I want to run some experiments with neural networks using PyTorch, so I tried a simple one as a warm-up exercise, and I cannot quite make sense of the results.
The exercise attempts to predict the rating of 1000 TPTP problems from various statistics about the problems such as number of variables, maximum clause length etc.
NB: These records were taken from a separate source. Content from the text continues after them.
Definition openConnection (s : PoolStore) : PoolStore * presult TCPConnectionLease :=
  let pool := ps_pool s in
  if msize (po_connections pool) >=? pl_MaxConnections (po_limits pool) then
    (s, Err (owner_range "connections"))
  else if po_nextConnectionID pool =? 0 then (s, Err (owner_range "connection_identity"))
  else
  let connectionID := po_nextConnectionID pool in
  let '(pool, generation) := allocateGeneration pool in
  if generation =? 0 then (with_pool pool s, Err (owner_range "transport_generation"))
  else
  let pool := set_pool_counters (wrap64 (connectionID + 1)) (po_nextGeneration pool) pool in
  let address := ps_nextAddress s in
  match newTCPConnectionOwner address (po_endpoint pool) generation
          (pl_Connection (po_limits pool)) with
  | Err err => (with_pool pool s, Err err)
  | Ok o =>
      let pool := set_connections (<[connectionID := address]> (po_connections pool)) pool in
      ({| ps_pool := pool;
          ps_owners := <[address := adopt (po_self pool) connectionID o]> (ps_owners s);
          ps_nextAddress := address + 1 |},
       Ok {| le_pool := po_self pool; le_connectionID := connectionID;
             le_owner := address |})
  end.

Definition ownerForEndpoint (s : PoolStore) (lease : TCPConnectionLease) : option Z :=
  if negb (le_pool lease =? po_self (ps_pool s)) then None
  else if negb (bool_decide (po_connections (ps_pool s) !! le_connectionID lease
                             = Some (le_owner lease))) then None
  else Some (le_owner lease).

Definition closeConnection (s : PoolStore) (lease : TCPConnectionLease)
    : PoolStore * option ProtocolError :=
  let pool := ps_pool s in
  if negb (le_pool lease =? po_self pool) || (le_connectionID lease =? 0)
     || negb (bool_decide (po_connections pool !! le_connectionID lease
                           = Some (le_owner lease))) then
    (s, Some (owner_request_error "connection_lease"))
  else
    let s :=
      match ps_owners s !! le_owner lease with
      | None => s
      | Some o => store_owner (le_owner lease) (fst (retire o)) s
      end in
    (with_pool (set_connections (delete (le_connectionID lease) (po_connections pool)) pool) s,
     None).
Data file https://github.com/russellw/ml/blob/master/test.csv is quite straightforward, 1000 rows, the final column is the rating, started off with some tens of input columns, with all the numbers scaled to the range 0-1, I progressively deleted features to see if the result still held, and it does, all the way down to one input column; the others are in previous versions in Git history.
I started off using separate training and test sets, but have set aside the test set for the moment, because the question about whether training performance generalizes to testing, doesn't arise until training performance has been obtained in the first place.
Simple linear regression on this data set has a mean squared error of about 0.14.
I implemented a simple feedforward neural network, code in https://github.com/russellw/ml/blob/master/test_nn.py and copied below, that after a couple hundred training epochs, also has an mean squared error of 0.14.
So I tried changing the number of hidden layers from 1 to 2 to 3, using a few different optimizers, tweaking the learning rate, switching the activation functions from relu to tanh to a mixture of both, increasing the number of epochs to 5000, increasing the number of hidden units to 1000. At this point, it should easily have had the ability to just memorize the entire data set. (At this point I'm not concerned about overfitting. I'm just trying to get the mean squared error on training data to be something other than 0.14.) Nothing made any difference. Still 0.14. I would say it must be stuck in a local optimum, but that's not supposed to happen when you've got a couple million weights; it's supposed to be practically impossible to be in a local optimum for all parameters simultaneously. And I do get slightly different sequences of numbers on each run. But it always converges to 0.14.
Now the obvious conclusion would be that 0.14 is as good as it gets for this problem, except that it stays the same even when the network has enough memory to just memorize all the data. But the clincher is that I also tried a random forest, https://github.com/russellw/ml/blob/master/test_rf.py
... and the random forest has a mean squared error of 0.01 on the original data set, degrading gracefully as features are deleted, still 0.05 on the data with just one feature.
Nowhere in the lore of machine learning is it said 'random forests vastly outperform neural nets', so I'm presumably doing something wrong, but I can't see what it is. Maybe it's something as simple as just missing a flag or something you need to set in PyTorch. I would appreciate it if someone could take a look.
import numpy as np
import pandas as pd
import torch
import torch.nn as nn
# data
df = pd.read_csv("test.csv")
print(df)
print()
# separate the output column
y_name = df.columns[-1]
y_df = df[y_name]
X_df = df.drop(y_name, axis=1)
# numpy arrays
X_ar = np.array(X_df, dtype=np.float32)
y_ar = np.array(y_df, dtype=np.float32)
# torch tensors
X_tensor = torch.from_numpy(X_ar)
y_tensor = torch.from_numpy(y_ar)
# hyperparameters
in_features = X_ar.shape[1]
hidden_size = 100
out_features = 1
epochs = 500
# model
class Net(nn.Module):
def __init__(self, hidden_size):
super(Net, self).__init__()
self.L0 = nn.Linear(in_features, hidden_size)
self.N0 = nn.ReLU()
self.L1 = nn.Linear(hidden_size, hidden_size)
self.N1 = nn.Tanh()
self.L2 = nn.Linear(hidden_size, hidden_size)
self.N2 = nn.ReLU()
self.L3 = nn.Linear(hidden_size, 1)
def forward(self, x):
x = self.L0(x)
x = self.N0(x)
x = self.L1(x)
x = self.N1(x)
x = self.L2(x)
x = self.N2(x)
x = self.L3(x)
return x
model = Net(hidden_size)
criterion = nn.MSELoss()
optimizer = torch.optim.Adam(model.parameters(), lr=0.1)
# train
print("training")
for epoch in range(1, epochs + 1):
# forward
output = model(X_tensor)
cost = criterion(output, y_tensor)
# backward
optimizer.zero_grad()
cost.backward()
optimizer.step()
# print progress
if epoch % (epochs // 10) == 0:
print(f"{epoch:6d} {cost.item():10f}")
print()
output = model(X_tensor)
cost = criterion(output, y_tensor)
print("mean squared error:", cost.item())